核兵器不使用声明に日本が賛成した。この声明は2012年春のNPT 準備委員会の際に始められた運動で、回を増すごとに賛同国が増えていき、今年4月のNPTの会議では80ヵ国になり、今回、国連総会第1委員会では125ヵ国と大幅に増加した。
政府が広島および長崎の被爆者の声に耳を傾け、新しい決断をしたことは評価できる。「従来の方針を変更して」という修飾語を付け加えたいが、この声明の内容は毎回少しずつ異なっているので、同じ内容の声明に対する日本政府の態度が変わったというわけではない。最初の声明では、「核兵器の違法性」が主たる内容であったが、後に「核兵器の不使用」に焦点があてられるようになった。「違法性」と「不使用」は密接な関連があり、昨年から行われてきた声明は一つの流れの運動であるが、内容が変わっていないとは言えないので日本政府が態度を変えたとは言えないのであろう。

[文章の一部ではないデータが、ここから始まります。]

(** * image-analyzer: subject detection and smart cropping

    A shallow embedding of [pkg/vision/detector.go] (package [vision]), of
    the smart cropper built on it (package [cropper]), of the image
    information and validation of package [analyzer] and of the facade
    [imageanalyzer.go], followed by the properties of the natural-language
    specification, each proved or refuted on the embedding, and by further
    properties of the code.

    Conventions.
    - Go's [float64] is Rocq's primitive binary64 [float]; every arithmetic
      operation is the IEEE 754 one, in the order in which Go evaluates it
      (left to right, no fused multiply-add, as on amd64).
    - Go's [int] is [Z].  The embedding is exact as long as no [int]
      expression leaves the 64-bit range, which holds for every image whose
      dimensions and coordinates are below [2^31] in absolute value.
    - A [for v := 0; v <= limit; v += step] loop is a left fold over
      [stride_range limit step], the list of the values [v] takes.
    - A Go [map] has no iteration order: a function that ranges over one takes
      the order the runtime happens to choose as an argument. *)

From Stdlib Require Import ZArith Lia Bool Floats Uint63 String Ascii.
From stdpp Require Import base list strings gmap sorting.

#[local] Set Warnings "-inexact-float".
#[local] Open Scope Z_scope.

(* ===================================================================== *)
(** * Go's numeric conversions and the [math] functions the code calls    *)
(* ===================================================================== *)

Module GoFloat.

Abbreviation float64 := float.

(** [float64(n)] for an [int] (or [uint32]) [n]: the nearest binary64. *)
Definition float64_of_int (n : Z) : float64 :=
  if n <? 0 then PrimFloat.opp (of_uint63 (Uint63.of_Z (- n)))
  else of_uint63 (Uint63.of_Z n).

(** The integer part of a finite [spec_float], towards zero. *)
Definition SFtrunc (f : spec_float) : option Z :=
  match f with
  | S754_zero _ => Some 0
  | S754_finite s m e =>
      let v := match e with
               | Z0 => Zpos m
               | Zpos _ => Z.shiftl (Zpos m) e
               | Zneg _ => Z.shiftr (Zpos m) (- e)
               end in
      Some (if s then - v else v)
  | S754_infinity _ | S754_nan => None
  end.

(** [int(f)]: the fraction is discarded.  For a NaN, an infinity or a value
    outside the 64-bit range Go leaves the result to the implementation;
    amd64's [CVTTSD2SQ] yields the smallest [int], as here. *)
Definition int_of_float64 (f : float64) : Z :=
  match SFtrunc (Prim2SF f) with
  | Some v => if (- 2 ^ 63 <=? v) && (v <? 2 ^ 63) then v else - 2 ^ 63
  | None => - 2 ^ 63
  end.

(** [math.Max], with its special cases. *)
Definition math_Max (x y : float64) : float64 :=
  if PrimFloat.eqb x infinity || PrimFloat.eqb y infinity then infinity
  else if is_nan x || is_nan y then nan
  else if PrimFloat.eqb x 0 && PrimFloat.eqb x y then (if get_sign x then y else x)
  else if PrimFloat.ltb y x then x else y.

(** [math.Min], with its special cases. *)
Definition math_Min (x y : float64) : float64 :=
  if PrimFloat.eqb x neg_infinity || PrimFloat.eqb y neg_infinity then neg_infinity
  else if is_nan x || is_nan y then nan
  else if PrimFloat.eqb x 0 && PrimFloat.eqb x y then (if get_sign x then x else y)
  else if PrimFloat.ltb x y then x else y.

Definition math_Abs (x : float64) : float64 := PrimFloat.abs x.
Definition math_Sqrt (x : float64) : float64 := PrimFloat.sqrt x.

(** [math.Round]: to the nearest integer, halves away from zero.  The code
    never calls it; the specification's [round] is read as this function. *)
Definition math_Round_int (f : float64) : Z :=
  if PrimFloat.ltb f 0 then int_of_float64 (f - 0.5)%float
  else int_of_float64 (f + 0.5)%float.

End GoFloat.
Import GoFloat.

(* ===================================================================== *)
(** * Outcomes of a call: a value, a returned [error], or a run-time panic *)
(* ===================================================================== *)

(** The [error] values the code builds, by the format string of each. *)
Inductive error : Type :=
| InvalidImageDimensions                        (* "invalid image dimensions" *)
| FailedToFindRegion (cause : error)            (* "failed to find optimal crop region: %w" *)
| FailedToCropTo (name : string) (cause : error) (* "failed to crop to %s: %w" *)
| TargetLargerThanOriginal (targetWidth targetHeight originalWidth originalHeight : Z).
                      (* "target size (%dx%d) is larger than original (%dx%d) and ..." *)

Inductive outcome (A : Type) : Type :=
| Ok (a : A)
| Err (e : error)
| Panic (msg : string).
Arguments Ok {A} a.
Arguments Err {A} e.
Arguments Panic {A} msg.

#[global] Instance outcome_ret : MRet outcome := fun A a => Ok a.
(** C2, as the code has it. For a retry budget [retries >= 0]: when each
    of the [retries + 1] responses is a text that fails to decode after
    trimming and fence stripping, [gemini_json] makes exactly
    [retries + 1] calls (the first with the prompt, the others after a
    pause and with the tightened prompt) and fails with the decode error
    of the last attempt, whose document is the cleaned text of the last
    response. *)
Theorem gemini_json_exhausts_retries (model prompt : string) (temperature : Q)
    (retries : Z) (w : World) :
  0 ≤ retries →
  (∀ i, (i ≤ Z.to_nat retries)%nat → undecodable_reply w i) →
  ∃ last w',
    model_reply w (n_generate w + Z.to_nat retries)%nat = GenText last ∧
    gemini_json model prompt temperature retries w
    = (inl (JSONDecodeError (clean_response last)), w') ∧
    n_generate w' = (n_generate w + Z.to_nat retries + 1)%nat ∧
    trace w' = trace w ++ EvGenerate model prompt temperature
                 :: concat (replicate (Z.to_nat retries)
                              (retry_events model prompt temperature)).
Proof.
  intros Hretries Hall. unfold gemini_json.
  replace (Z.to_nat (retries + 1)) with (S (Z.to_nat retries)) by lia.
  destruct (gemini_attempts_exhaust model prompt temperature retries
              (Z.to_nat retries) 0 prompt w) as (t & w' & Ht & Hrun & Hg & Htr);
    [lia|done|].
  exists t, w'. split_and!; [done|done|lia|done].
Qed.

今回の決定を発表した岸田外相は、「適切な修正がなされ、全体の趣旨を精査した結果、我が国の立場からも支持しうる内容と判断した」と説明しており、声明の内容が変化したことを強調しているが、このような説明はせっかくの決断を色あせたものにしてしまうのではないか。これでは、日本は何も変わっておらず、声明の内容が変わったと言わんばかりである。そうではないであろう。日本政府も声明も両方とも努力したのではないか。
さらに言えば、外相の説明は日本の安全保障政策に変化はないということに重点を置きすぎている。核兵器は使用すべきではないという国際社会の運動に日本が参加するかいなかが要の問題であり、外相は日本が変化したことを強調すべきであった。変化しなかったことを強調したのは官僚の発想に引きずられたためではないか。
近く、岸田外相が司会する軍縮関係の会議が予定されていると聞く。その際には外相には、日本が努力していること、変化したことを強調してもらいたい。